**Problem details:** Output only the stretch of the listing that starts at the line containing "repeat match goal with" and ends at the line containing "(65 <= base64_char", reproduced exactly with both ends.

**Source data:**
(** X11. Validation is a truthiness test on a value that is not null: when
    the request body parses to anything but null (an object, but also an
    array, a string, a number or a boolean) and a required field is absent,
    null, false, 0 or the empty string, the handler answers 400 with its
    field-listing message and makes no call. *)
Theorem falsy_field_rejected_without_call {RT : Runtime} (env : Env)
    (request : Request) (data : JSValue) (w : World) :
  JSON_parse (req_body request) = inr data ->
  is_nullish data = false ->
  (truthy (get_prop data (js "method")) && truthy (get_prop data (js "url")) = false ->
   let message := js "Missing required fields: method, url" in
   rejects_400 (CfWorkerProxy.handleProxy env request w) w message /\
   rejects_400 (SupabaseEdgeProxy.handleProxy env request w) w message)
  /\
  (truthy (get_prop data (js "image_data")) && truthy (get_prop data (js "filename"))
   && truthy (get_prop data (js "token")) && truthy (get_prop data (js "target_url"))
   = false ->
   let message := js "Missing required fields: image_data, filename, token, target_url" in
   rejects_400 (CfWorkerProxy.handleUpload env request w) w message /\
   rejects_400 (CfWorkerUpload.handleUpload env request w) w message /\
   rejects_400 (SupabaseEdgeProxy.handleUpload env request w) w message).
Proof.
  intros Hparse Hnull. split.
  - intros Hfalsy message.
    assert (Hcf : rejects_400 (CfWorkerProxy.handleProxy env request w) w message)
      by (eapply cf_handleProxy_rejects_falsy; eassumption).
    split; [exact Hcf|].
    eapply rejects_400_transfer; [apply supabase_handleProxy_same | exact Hcf].
  - intros Hfalsy message.
    assert (Hcf : rejects_400 (CfWorkerProxy.handleUpload env request w) w message)
      by (eapply cf_handleUpload_rejects_falsy; eassumption).
    split; [exact Hcf|]. split; [exact Hcf|].
    eapply rejects_400_transfer; [apply supabase_handleUpload_same | exact Hcf].
Qed.

(** X12. Validation does not check types.  A truthy method that is not a
    string (a number, true, an array, an object) passes validation and then
    fails on [toUpperCase]: the generic relay answers 500, not 400, and makes
    no call.  A truthy filename that is not a string fails on [toLowerCase]
    after the image has been decoded: the upload relay answers 500 and makes
    no call. *)
Theorem wrongly_typed_field_fails_500_without_call {RT : Runtime} (env : Env)
    (request : Request) (data : JSValue) (w : World) :
  JSON_parse (req_body request) = inr data ->
  (truthy (get_prop data (js "method")) = true ->
   is_string (get_prop data (js "method")) = false ->
   truthy (get_prop data (js "url")) = true ->
   let message := builtin_message (NotAFunction (js "toUpperCase")) in
   fails_500 (CfWorkerProxy.handleProxy env request w) w
             (js "Proxy request failed") message /\
   fails_500 (SupabaseEdgeProxy.handleProxy env request w) w
             (js "Proxy request failed") message)
  /\
  (forall image_data binaryStr,
     get_prop data (js "image_data") = JString image_data ->
     image_data <> [] ->
     forgiving_base64_decode image_data = Some binaryStr ->
     truthy (get_prop data (js "filename")) = true ->
     is_string (get_prop data (js "filename")) = false ->
     truthy (get_prop data (js "token")) = true ->
     truthy (get_prop data (js "target_url")) = true ->
     let message := builtin_message (NotAFunction (js "toLowerCase")) in
     fails_500 (CfWorkerProxy.handleUpload env request w) w (js "Upload failed") message /\
     fails_500 (CfWorkerUpload.handleUpload env request w) w (js "Upload failed") message /\
     fails_500 (SupabaseEdgeProxy.handleUpload env request w) w (js "Upload failed")
               message).
Proof.
  intros Hparse. split.
  - intros Hm Hs Hu message.
    assert (Hcf : fails_500 (CfWorkerProxy.handleProxy env request w) w
                            (js "Proxy request failed") message)
      by (eapply cf_handleProxy_method_not_string; eassumption).
    split; [exact Hcf|].
    eapply fails_500_transfer; [apply supabase_handleProxy_same | exact Hcf].
  - intros image_data binaryStr Hi Hne Hdecode Hf Hs Ht Hu message.
    assert (Hcf : fails_500 (CfWorkerProxy.handleUpload env request w) w
                            (js "Upload failed") message)
      by (eapply cf_handleUpload_filename_not_string; eassumption).
    split; [exact Hcf|]. split; [exact Hcf|].
    eapply fails_500_transfer; [apply supabase_handleUpload_same | exact Hcf].
Qed.

(** ** Base64: what is encoded is read back *)

Lemma land_shiftl_small (a b n : N) :
  (b < 2 ^ n)%N -> N.land (N.shiftl a n) b = 0%N.
Proof.
  intros Hb. apply N.bits_inj_0. intros m.
  rewrite N.land_spec.
  destruct (N.lt_ge_cases m n) as [Hm | Hm].
  - rewrite N.shiftl_spec_low by assumption. reflexivity.
  - replace (N.testbit b m) with false; [apply andb_false_r|].
    symmetry. rewrite <- (N.mod_small b (2 ^ n)) by assumption.
    apply N.mod_pow2_bits_high. assumption.
Qed.

Lemma lor_shiftl_add (a b n : N) :
  (b < 2 ^ n)%N -> N.lor (N.shiftl a n) b = (a * 2 ^ n + b)%N.
Proof.
  intros Hb.
  rewrite <- N.lxor_lor by (apply land_shiftl_small; assumption).
  rewrite <- N.add_nocarry_lxor by (apply land_shiftl_small; assumption).
  rewrite N.shiftl_mul_pow2. reflexivity.
Qed.

Lemma land_255 (a : N) : N.land a 255 = (a mod 256)%N.
Proof. change 255%N with (N.ones 8). rewrite N.land_ones. reflexivity. Qed.

Ltac euclid := zify; Z.to_euclidean_division_equations; lia.

Lemma buffer_of_four (a b c d : N) :
  (b < 64)%N -> (c < 64)%N -> (d < 64)%N ->
  N.lor (N.lor (N.shiftl a 18) (N.shiftl b 12)) (N.lor (N.shiftl c 6) d)
  = (a * 262144 + b * 4096 + c * 64 + d)%N.
Proof.
  intros Hb Hc Hd.
  rewrite (@lor_shiftl_add c d 6) by (change (2 ^ 6)%N with 64%N; assumption).
  replace (N.shiftl a 18) with (N.shiftl (N.shiftl a 6) 12)
    by (rewrite N.shiftl_shiftl; reflexivity).
  rewrite <- N.shiftl_lor.
  rewrite (@lor_shiftl_add a b 6) by (change (2 ^ 6)%N with 64%N; assumption).
  rewrite lor_shiftl_add by (change (2 ^ 12)%N with 4096%N; change (2 ^ 6)%N with 64%N; lia).
  change (2 ^ 6)%N with 64%N. change (2 ^ 12)%N with 4096%N. lia.
Qed.

Lemma buffer_of_three (a b c : N) :
  (b < 64)%N -> (c < 64)%N ->
  N.lor (N.lor (N.shiftl a 12) (N.shiftl b 6)) c = (a * 4096 + b * 64 + c)%N.
Proof.
  intros Hb Hc.
  replace (N.shiftl a 12) with (N.shiftl (N.shiftl a 6) 6)
    by (rewrite N.shiftl_shiftl; reflexivity).
  rewrite <- N.shiftl_lor.
  rewrite (@lor_shiftl_add a b 6) by (change (2 ^ 6)%N with 64%N; assumption).
  rewrite lor_shiftl_add by (change (2 ^ 6)%N with 64%N; assumption).
  change (2 ^ 6)%N with 64%N. lia.
Qed.

Lemma decode_encode_sextets (bytes : list N) :
  Forall (fun b => (b < 256)%N) bytes ->
  decode_sextets (encode_sextets bytes) = bytes.
Proof.
  revert bytes.
  assert (H3 : forall n (bytes : list N), (length bytes < n)%nat ->
             Forall (fun b => (b < 256)%N) bytes ->
             decode_sextets (encode_sextets bytes) = bytes).
  { induction n as [|n IH]; intros bytes Hn Hall; [lia|].
    destruct bytes as [|a [|b [|c rest]]].
    - reflexivity.
    - apply Forall_cons_iff in Hall as [Ha _].
      cbn [encode_sextets decode_sextets].
      rewrite lor_shiftl_add by (change (2 ^ 6)%N with 64%N; euclid).
      rewrite N.shiftr_div_pow2. change (2 ^ 6)%N with 64%N. change (2 ^ 4)%N with 16%N.
      f_equal. euclid.
    - apply Forall_cons_iff in Hall as [Ha Hall].
      apply Forall_cons_iff in Hall as [Hb _].
      cbn [encode_sextets decode_sextets].
      rewrite buffer_of_three by euclid.
      rewrite !N.shiftr_div_pow2, land_255.
      change (2 ^ 2)%N with 4%N. change (2 ^ 8)%N with 256%N.
      f_equal; [|f_equal]; euclid.
    - apply Forall_cons_iff in Hall as [Ha Hall].
      apply Forall_cons_iff in Hall as [Hb Hall].
      apply Forall_cons_iff in Hall as [Hc Hall].
      cbn [encode_sextets decode_sextets].
      rewrite buffer_of_four by euclid.
      rewrite !N.shiftr_div_pow2, !land_255.
      change (2 ^ 16)%N with 65536%N. change (2 ^ 8)%N with 256%N.
      rewrite IH by (cbn in Hn; try lia; assumption).
      f_equal; [|f_equal; [|f_equal]]; euclid. }
  intros bytes. apply (H3 (S (length bytes))). lia.
Qed.


Ltac alphabet :=
  repeat match goal with
         | |- context [(?a <? ?b)%N] => destruct (N.ltb_spec a b)
         | |- context [(?a <=? ?b)%N] => destruct (N.leb_spec a b)
         | |- context [N.eqb ?a ?b] => destruct (N.eqb_spec a b)
         end;
  cbn; try reflexivity; try lia; try (f_equal; lia).

Lemma base64_index_char (i : N) : (i < 64)%N -> base64_index (base64_char i) = Some i.
Proof. intros Hi. unfold base64_index, base64_char. alphabet. Qed.

Lemma base64_char_range (i : N) :
  (65 <= base64_char i <= 90 \/ 97 <= base64_char i <= 122 \/ 48 <= base64_char i <= 57
   \/ base64_char i = 43 \/ base64_char i = 47)%N.
Proof. unfold base64_char. alphabet. Qed.

Lemma base64_char_kept (i : N) : is_ascii_whitespace (base64_char i) = false.
Proof.
  pose proof (base64_char_range i) as H. unfold is_ascii_whitespace.
  generalize dependent (base64_char i). intros c H. alphabet.
Qed.

Lemma base64_char_not_padding (i : N) : N.eqb (base64_char i) 61 = false.
Proof.
  pose proof (base64_char_range i) as H.
  generalize dependent (base64_char i). intros c H. alphabet.
Qed.

Lemma encode_sextets_small (bytes : list N) :
  Forall (fun b => (b < 256)%N) bytes ->
  Forall (fun i => (i < 64)%N) (encode_sextets bytes).
Proof.
  revert bytes.
  assert (H3 : forall n (bytes : list N), (length bytes < n)%nat ->
             Forall (fun b => (b < 256)%N) bytes ->
             Forall (fun i => (i < 64)%N) (encode_sextets bytes)).
  { induction n as [|n IH]; intros bytes Hn Hall; [lia|].
    destruct bytes as [|a [|b [|c rest]]]; cbn [encode_sextets].
    - constructor.
    - apply Forall_cons_iff in Hall as [Ha _].
      repeat apply Forall_cons; try apply Forall_nil; euclid.
    - apply Forall_cons_iff in Hall as [Ha Hall].
      apply Forall_cons_iff in Hall as [Hb _].
      repeat apply Forall_cons; try apply Forall_nil; euclid.
    - apply Forall_cons_iff in Hall as [Ha Hall].
      apply Forall_cons_iff in Hall as [Hb Hall].
      apply Forall_cons_iff in Hall as [Hc Hall].
      apply Forall_cons; [euclid|]. apply Forall_cons; [euclid|].
      apply Forall_cons; [euclid|]. apply Forall_cons; [euclid|].
      apply IH; [cbn in Hn; lia | assumption]. }
  intros bytes. apply (H3 (S (length bytes))). lia.
Qed.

**Answer section:**
  repeat match goal with
         | |- context [(?a <? ?b)%N] => destruct (N.ltb_spec a b)
         | |- context [(?a <=? ?b)%N] => destruct (N.leb_spec a b)
         | |- context [N.eqb ?a ?b] => destruct (N.eqb_spec a b)
         end;
  cbn; try reflexivity; try lia; try (f_equal; lia).

Lemma base64_index_char (i : N) : (i < 64)%N -> base64_index (base64_char i) = Some i.
Proof. intros Hi. unfold base64_index, base64_char. alphabet. Qed.

Lemma base64_char_range (i : N) :
  (65 <= base64_char i <= 90 \/ 97 <= base64_char i <= 122 \/ 48 <= base64_char i <= 57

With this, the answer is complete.